Mon parcours à l’Université de Lorraine débute par mon entrée à l’École nationale supérieure des industries chimiques (ENSIC) à Nancy en 2009. Après deux ans de classe préparatoire au Cycle préparatoire polytechnique (CPP) de Grenoble, je souhaitais intégrer une école d’ingénieur dotée d’un vrai profil industriel. J’ai été convaincue par l’éventail très vaste de domaines d’application qu’offrait le diplôme de l’ENSIC. J’étais également intéressée par la possibilité d’effectuer la troisième année du cursus de l’école dans une université partenaire à l’étranger.

Lorsqu’il a été question de choisir une destination pour cette année de programme ERASMUS, mon choix s’est porté sur l’Allemagne et plus particulièrement sur le Karlsruher Institut von Technologie (KIT) à Karlsruhe. Le KIT disposait, et dispose toujours d’ailleurs, d’un département très pointu en matière de bioprocédés et mon but était alors de perfectionner mes connaissances dans cette discipline.
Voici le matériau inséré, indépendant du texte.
(* ===== verification/NvramCli.v ===== *)
(** * The nvram command (package/utils/nvram/src/cli.c, with the staging file
    of nvram.c)

    The command line over the library: the staging file and the flash
    partition, the commands, and [main].  Files are byte lists; opening,
    mapping and writing a file that exists succeeds.  [base] is the address
    [mmap] chooses and [percent] the text of the usage percentage, which is
    floating-point. *)

From S2P Require Import Prelude CLib Crc8 Nvram NvramFlash NvramCommit.
Import Crc8 Nvram NvramFlash NvramCommit.
Open Scope Z_scope.
Open Scope cint_scope.

Module NvramCli.

(** ** Files *)







Section cli.
Context {A : Arch} (base : Z) (percent : Z → Z → list Z).









(** ** Commands *)





(** The checksum [do_info] computes: the header from byte 9 on, with the data. *)
Definition info_crc (h : handle) (hdr : nvram_header) : result Z :=
  hndcrc8 (drop (Z.to_nat (h_offset h) + NVRAM_CRC_START_POSITION) (h_mmap h))
    (Z.to_nat (u32 (len hdr - Z.of_nat NVRAM_CRC_START_POSITION))) 0xff.



(** ** The command line *)






End cli.

(** ** Lemmas *)

Section lemmas.
Context {A : Arch} (base : Z) (percent : Z → Z → list Z).











(** ** The checksum of [do_info] *)

(** The bytes [do_info] runs over are those the commit summed, except that the
    first word is the stored one, with the checksum in it. *)
Lemma info_crc_input h pre hdr data :
  h_mmap h = pre ++ header_bytes hdr ++ data → Z.to_nat (h_offset h) = length pre →
  20 ≤ len hdr < 2 ^ 32 → len hdr - 20 ≤ Z.of_nat (length data) →
  info_crc h hdr = Ret (foldl crc8_step 0xff
    (crc_input (crc_ver_init hdr, config_refresh hdr, config_ncdl hdr) data (len hdr))).
Proof.
  intros Hm Ho Hlen Hd. unfold info_crc. rewrite Ho, Hm, <- drop_drop, drop_app_length.
  change NVRAM_CRC_START_POSITION with 9%nat. rewrite u32_small by lia.
  assert (drop 9 (header_bytes hdr ++ data) =
    drop 1 (u32_bytes (crc_ver_init hdr)) ++ u32_bytes (config_refresh hdr) ++ u32_bytes (config_ncdl hdr)
      ++ data) as ->.
  { unfold header_bytes. rewrite <- !app_assoc.
    change 9%nat with (4 + (4 + 1))%nat.
    rewrite <- !drop_drop, !drop_app_length' by (by rewrite length_u32_bytes).
    by rewrite drop_app_le by (rewrite length_u32_bytes; lia). }
  rewrite hndcrc8_take.
  2:{ rewrite !length_app, length_drop, !length_u32_bytes. lia. }
  do 2 f_equal. unfold crc_input. cbn [fst snd].
  rewrite !take_app, length_drop, !length_u32_bytes.
  rewrite !take_ge by (rewrite ?length_drop, ?length_u32_bytes; lia).
  do 4 f_equal. lia.
Qed.

(** The stored word is the regenerated one with the checksum as low byte. *)
Lemma lor_low_byte w c : w mod 256 = 0 → 0 ≤ c < 256 → (w .| c) mod 256 = c ∧ (w .| c) / 256 = w / 256.
Proof.
  intros Hw Hc. split.
  - rewrite lor_mod_256, Hw, Z.lor_0_l. by apply Z.mod_small.
  - change 256 with (2 ^ 8). rewrite <- !Z.shiftr_div_pow2, Z.shiftr_lor by lia.
    rewrite (Z.shiftr_div_pow2 c 8), (Z.div_small c) by lia. apply Z.lor_0_r.
Qed.

(** Committing, as [do_info] sees it. *)
Lemma commit_info ps h :
  commit_ready ps h →
  ∃ h' hdr crc data w, nvram_commit ps h [] = Ret (0, h', []) ∧
    header_at (h_mmap h') (Z.to_nat (h_offset h')) = Ret hdr ∧
    crc_ver_init hdr .& 0xFF = crc ∧ 0 ≤ crc < 256 ∧ crc_ver_init hdr = w .| crc ∧ w mod 256 = 0 ∧
    bytes_wf data ∧
    crc = foldl crc8_step 0xff (crc_input (w, config_refresh hdr, config_ncdl hdr) data (len hdr)) ∧
    info_crc h' hdr = Ret (foldl crc8_step 0xff
      (crc_input (crc_ver_init hdr, config_refresh hdr, config_ncdl hdr) data (len hdr))).
Proof.
  intros Hr. destruct (commit_rehash ps h Hr) as (h' & hdr & tail & Hc & Hok & Hb & Hl & Ho & Hm & Hps
    & Hhdr & Hmag & Hlen & Hv & Hwf & crc & Hcr & Hcrc & Hw & Hcf & Hnc).
  assert (Z.to_nat (h_offset h') = length (take (Z.to_nat (h_offset h)) (h_mmap h))) as Hpre.
  { rewrite Ho, length_take. destruct Hr. lia. }
  exists h', hdr, crc, (text (vars h) ++ 0 :: tail), (commit_words h).1.1.
  pose proof (commit_words_low h) as Hlow. pose proof (commit_len_bounds ps h Hr) as [Hcl _].
  split_and!; try done.
  - rewrite Hm, Hpre. destruct Hhdr. by apply header_at_bytes.
  - rewrite land_255, Hw. by apply lor_low_byte.
  - lia.
  - lia.
  - rewrite Hcf, Hnc, Hlen, Hcrc. by destruct (commit_words h) as [[? ?] ?].
  - apply info_crc_input with (take (Z.to_nat (h_offset h)) (h_mmap h)); [done..| |].
    + destruct Hhdr. rewrite Hlen in *. lia.
    + rewrite Hm, !(length_app (take _ _)), (length_app (header_bytes _)), length_header_bytes in Hps.
      rewrite <- Hpre, Ho in Hps. rewrite Hlen. destruct Hr. lia.
Qed.

End lemmas.

(** ** The properties *)

Definition demo_be : handle := put_var (A := mips_be) (empty_handle 32768 0) (cs "wan") (cs "dhcp").
Lemma demo_be_ready : commit_ready (A := mips_be) 32768 demo_be.
Proof.
  split; [| |done|apply (demo_mmap 4)|done..|by left|done].
  - apply put_var_ok; [apply empty_handle_ok|apply (bool_decide_unpack _); vm_compute; exact I..].
  - apply (Forall_singleton _ (Tuple (cs "wan") (Some (cs "dhcp")))). split; [by eexists|].
    apply (bool_decide_unpack _). vm_compute. exact I.
Qed.




(** on a little-endian CPU, the checksum [do_info] calculates over an
    image [nvram_commit] wrote is the one stored in its header. *)
Theorem info_crc_little_endian {A : Arch} ps h :
  big_endian = false → commit_ready ps h →
  ∃ h' hdr, nvram_commit ps h [] = Ret (0, h', []) ∧
    header_at (h_mmap h') (Z.to_nat (h_offset h')) = Ret hdr ∧
    info_crc h' hdr = Ret (crc_ver_init hdr .& 0xFF).
Proof.
  intros Hle Hr. destruct (commit_info ps h Hr)
    as (h' & hdr & crc & data & w & Hc & Hh & Hcrc & Hcr & Hw & Hw0 & Hwf & Heq & Hinfo).
  exists h', hdr. split_and!; [done..|]. rewrite Hinfo, Hcrc. f_equal. etrans; [|symmetry; exact Heq].
  f_equal. unfold crc_input. cbn [fst snd]. f_equal. unfold u32_bytes. rewrite Hle.
  cbn [le_bytes drop]. by rewrite Hw, (proj2 (lor_low_byte w crc Hw0 Hcr)).
Qed.

Lemma info_crc_little_endian_witness :
  ∃ h' hdr, nvram_commit (A := mipsel) 32768 (demo 7) [] = Ret (0, h', []) ∧
    header_at (A := mipsel) (h_mmap h') (Z.to_nat (h_offset h')) = Ret hdr ∧
    info_crc h' hdr = Ret (crc_ver_init hdr .& 0xFF).
Proof.
  apply (info_crc_little_endian (A := mipsel) 32768 (demo 7)); [done|]. apply demo_ready. lia.
Defined.

(** on a big-endian CPU the byte that [do_info] leaves out is not the
    checksum: what it calculates over an image [nvram_commit] wrote differs
    from the stored checksum unless that is 0. *)
Theorem info_crc_big_endian {A : Arch} ps h :
  big_endian = true → commit_ready ps h →
  ∃ h' hdr crc, nvram_commit ps h [] = Ret (0, h', []) ∧
    header_at (h_mmap h') (Z.to_nat (h_offset h')) = Ret hdr ∧
    info_crc h' hdr = Ret crc ∧
    (crc = crc_ver_init hdr .& 0xFF ↔ crc_ver_init hdr .& 0xFF = 0).
Proof.
  intros Hbe Hr. destruct (commit_info ps h Hr)
    as (h' & hdr & crc & data & w & Hc & Hh & Hcrc & Hcr & Hw & Hw0 & Hwf & Heq & Hinfo).
  eexists h', hdr, _. split_and!; [done..|]. rewrite Hcrc.
  transitivity (foldl crc8_step 0xff (crc_input (crc_ver_init hdr, config_refresh hdr, config_ncdl hdr)
    data (len hdr)) = foldl crc8_step 0xff (crc_input (w, config_refresh hdr, config_ncdl hdr) data (len hdr)));
    [by rewrite <- Heq|].
  assert (∀ v r, v / 256 = w / 256 →
    drop 1 (u32_bytes v) ++ r = [w / 256 / 256 mod 256; w / 256 mod 256] ++ v mod 256 :: r) as Hb.
  { intros v r Hv. unfold u32_bytes, be_bytes. rewrite Hbe. cbn. by rewrite !Hv. }
  destruct (lor_low_byte w crc Hw0 Hcr) as [Hlo Hhi]. unfold crc_input. cbn [fst snd].
  rewrite Hw, !Hb, Hlo, Hw0 by done. split.
  - pose proof (crc_input_wf (0, config_refresh hdr, config_ncdl hdr) data (len hdr) Hwf) as Hin.
    apply Forall_app in Hin as [_ Hin]. cbn [fst snd] in Hin.
    apply crc8_foldl_byte; [|exact Hin|done|lia|lia].
    repeat constructor; apply Z.mod_pos_bound; lia.
  - by intros ->.
Qed.

Lemma info_crc_big_endian_witness :
  ∃ h' hdr crc, nvram_commit (A := mips_be) 32768 demo_be [] = Ret (0, h', []) ∧
    header_at (A := mips_be) (h_mmap h') (Z.to_nat (h_offset h')) = Ret hdr ∧
    info_crc h' hdr = Ret crc ∧
    (crc = crc_ver_init hdr .& 0xFF ↔ crc_ver_init hdr .& 0xFF = 0).
Proof. apply (info_crc_big_endian (A := mips_be) 32768 demo_be); [done|]. apply demo_be_ready. Defined.

End NvramCli.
C’est en Allemagne au KIT que la question du doctorat m’a été posée pour la première fois. Lors de l’entretien de fin d’année, le coordinateur des études du KIT m’avait questionné sur mes futurs projets et notamment sur la possibilité de réaliser une thèse après mon diplôme d’ingénieur. Je n’avais à l’époque pas une réponse claire à donner mais cette entrevue m’a poussé à me questionner sur le sens et l’utilité d’un doctorat. Mon approche a été plutôt pragmatique : j’ai étudié les annonces d’emploi qui avait retenu mon attention et analysé les prérequis demandés. Dans la majorité des cas, un doctorat en faisait partie. La tendance était encore plus marquée pour les postes dans l’industrie à l’étranger, pour lesquels une thèse était systématiquement exigée.

Au vu de cette conclusion, j’ai décidé de débuter une thèse. Il était en revanche très important pour moi qu’elle dispose d’une composante industrielle marquée. Je me suis donc orientée vers une thèse CIFRE en partenariat avec le Laboratoire réactions et génie des procédés (LRGP) à Nancy et l’entreprise SOLVAY. La thèse CIFRE est, selon moi, un excellent compromis pour débuter dans la vie active, tout en préparant son doctorat. En effet le doctorant est embauché en tant qu’ingénieur de recherche dans l’entreprise partenaire et travaille sur un projet de recherche qui représente son sujet de thèse. Il est donc épaulé par deux directeurs de thèse qui représentent respectivement l’entreprise et l’université (au travers du laboratoire) afin d’allier théorie et pratique.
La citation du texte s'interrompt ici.